Make pathlib extensible

barneygale · January 5, 2025, 6:44pm

Here’s a table showing the proposed methods of the pathlib.abc classes (from the previous post):

	JoinablePath	ReadablePath	WritablePath
Abstract methods	`__str__()` `with_segments()` `parser`	`__open_rb__()` `iterdir()` `readlink()` `info`	`__open_wb__()` `mkdir()` `symlink_to()`
Non-abstract methods	`__truediv__()` `__rtruediv__()` `joinpath()` `anchor` `parts` `parent` `parents` `name` `suffix` `suffixes` `stem` `with_name()` `with_stem()` `with_suffix()` `match()` `full_match()`	`read_bytes()` `read_text()` `exists()` `is_dir()` `is_file()` `is_symlink()` `glob()` `rglob()` `walk()` `copy()` `copy_into()`	`write_bytes()` `write_text()`

Feedback welcome

barneygale · January 11, 2025, 8:46pm

Here’s a way to replace the double-duty ReadablePath.open() method without resorting to dunder methods: add a stream argument to ReadablePath.read_bytes() and WritablePath.write_bytes(). When stream=True, these methods would return a readable or writable file object in binary mode. In the ABCs they’d be abstract. There’s analogous behaviour in libraries like requests, and it might appeal to users who feel daunted by the values accepted by open(mode=...).

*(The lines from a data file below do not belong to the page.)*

Definition set_chan (i : N) (t : Ty) (c : C) (b : BroadcastBus) : BroadcastBus :=
  mkBBus (<[i := (t, c)]> (chans b)) (bmap b) (next b) (subscribing b) (receivers b) (to_remove b).
Definition set_receiver (h : N) (r : TypedReceiver) (b : BroadcastBus) : BroadcastBus :=
  mkBBus (chans b) (bmap b) (next b) (subscribing b) (<[h := r]> (receivers b)) (to_remove b).

(** [entry(type_id).or_insert_with(..)], under the lock of the entry. *)
Definition entry (t : Ty) (b : BroadcastBus) : N * BroadcastBus :=
  match bmap b !! t with
  | Some i => (i, b)
  | None =>
      (next b, mkBBus (<[next b := (t, b_new DEFAULT_CHANNEL_SIZE)]> (chans b)) (<[t := next b]> (bmap b))
        (next b + 1) (subscribing b) (receivers b) (to_remove b))
  end.

(** [publish] keeps the entry's lock until it has sent. *)
Definition publish (t : Ty) (msg : val t) (b : BroadcastBus) : option nat * BroadcastBus :=
  let '(i, b) := entry t b in
  match chans b !! i with
  | Some (t', c) => let '(r, c) := b_send c (boxed t msg) in (r, set_chan i t' c b)
  | None => (None, b)
  end.
Definition publish_ref (t : Ty) (msg : val t) (b : BroadcastBus) : option nat * BroadcastBus := publish t msg b.

(** [sub_type_channel]: the sender is cloned under the lock, the receiver is
    made from the clone, which is dropped then. *)
Definition sub_begin (t : Ty) (b : BroadcastBus) : BroadcastBus :=
  let '(i, b) := entry t b in
  match chans b !! i with
  | Some (t', c) =>
      let b := set_chan i t' (b_clone c) b in
      mkBBus (chans b) (bmap b) (next b) ((t, i) :: subscribing b) (receivers b) (to_remove b)
  | None => b
  end.
Definition sub_end (h : N) (t : Ty) (i : N) (rest : list (Ty * N)) (b : BroadcastBus) : BroadcastBus :=
  match chans b !! i with
  | Some (t', c) =>
      let '(id, c) := b_subscribe c in
      let r := mkReceiver t i id (length (b_log c)) [] false in
      let b := set_receiver h r (set_chan i t' (b_drop_sender c) b) in
      mkBBus (chans b) (bmap b) (next b) rest (receivers b) (to_remove b)
  | None => b
  end.

(** The clean-up task visits the entries, then removes what it collected. *)
Definition collect (t : Ty) (b : BroadcastBus) : BroadcastBus :=
  match i ← bmap b !! t; chans b !! i with
  | Some (_, c) =>
      if (b_receiver_count c =? 0)%nat then
        mkBBus (chans b) (bmap b) (next b) (subscribing b) (receivers b) (to_remove b ++ [t])
      else b
  | None => b
  end.
Definition remove (b : BroadcastBus) : BroadcastBus :=
  match to_remove b with
  | [] => b
  | t :: ts =>
      let b := mkBBus (chans b) (bmap b) (next b) (subscribing b) (receivers b) ts in
      match bmap b !! t with
      | Some i =>
          let b := match chans b !! i with
                   | Some (t', c) => set_chan i t' (b_drop_sender c) b
                   | None => b
                   end in
          mkBBus (chans b) (delete t (bmap b)) (next b) (subscribing b) (receivers b) (to_remove b)
      | None => b
      end
  end.
(** A round of [spawn_cleanup_task] that nothing interrupts. *)
Definition cleanup (b : BroadcastBus) : BroadcastBus :=
  let b := foldl (λ b t, collect t b) b (map_to_list (bmap b)).*1 in
  Nat.iter (length (to_remove b)) remove b.

(** What a receiver remembers of a call: what it got, whether it lagged. *)
Definition after_recv (r : TypedReceiver) (v : Recv any) : TypedReceiver :=
  match v with
  | Got a => mkReceiver (rx_ty r) (rx_ch r) (rx_id r) (rx_start r) (rx_got r ++ [a]) (rx_lagged r)
  | RLagged => mkReceiver (rx_ty r) (rx_ch r) (rx_id r) (rx_start r) (rx_got r) true
  | _ => r
  end.

(** The receiver's call on its channel. *)
Definition recv_inner (h : N) (b : BroadcastBus) : option (Ty * Recv any * BroadcastBus) :=
  r ← receivers b !! h;
  '(t', c) ← chans b !! rx_ch r;
  let '(v, c) := b_recv c (rx_id r) in
  Some (rx_ty r, v, set_receiver h (after_recv r v) (set_chan (rx_ch r) t' c b)).

Definition recv_result (t : Ty) (v : Recv any) : result (val t) MessageBusError :=
  match v with
  | Got a => try_cast val t a
  | RClosed => Err BusChannelClosed
  | REmpty => Err BusEmpty
  | RLagged => Err BusLagged
  end.
Definition try_recv (h : N) (b : BroadcastBus) :
    option ({t : Ty & result (val t) MessageBusError} * BroadcastBus) :=
  match recv_inner h b with
  | Some (t, v, b) => Some (existT t (recv_result t v), b)
  | None => None
  end.
(** One poll of [recv]; the inner [None] waits. *)
Definition recv_poll (h : N) (b : BroadcastBus) :
    option ({t : Ty & option (result (val t) MessageBusError)} * BroadcastBus) :=
  match recv_inner h b with
  | Some (t, v, b) => Some (existT t (match v with REmpty => None | _ => Some (recv_result t v) end), b)
  | None => None
  end.
(** [timeout]: the future is polled before the time is looked at. *)
Definition recv_with_timeout_poll (h : N) (elapsed : bool) (b : BroadcastBus) :
    option ({t : Ty & option (result (val t) MessageBusError)} * BroadcastBus) :=
  match recv_inner h b with
  | Some (t, v, b) =>
      Some (existT t (match v with
                      | REmpty => if elapsed then Some (Err BusTimeout) else None
                      | _ => Some (recv_result t v)
                      end), b)
  | None => None
  end.

Definition drop_receiver (h : N) (b : BroadcastBus) : BroadcastBus :=
  match receivers b !! h with
  | Some r =>
      match chans b !! rx_ch r with
      | Some (t', c) =>
          let b := set_chan (rx_ch r) t' (b_drop_receiver c (rx_id r)) b in
          mkBBus (chans b) (bmap b) (next b) (subscribing b) (delete h (receivers b)) (to_remove b)
      | None => b
      end
  | None => b
  end.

poehlmann · January 12, 2025, 9:19pm

What about instead of adding the openable protocol, or the stream mode, provide a decorator in pathlib, that takes a function of type Callable[[JoinablePath], IO[bytes]] and returns a valid ReadablePath.open(...) or WritablePath.open(...) method.

Which basically provides the same support for users implementing new pathlib subclasses without the new __open_rb__, __open_wb__ dunders.

barneygale · January 12, 2025, 10:35pm

Please could you sketch some code? I don’t quite follow.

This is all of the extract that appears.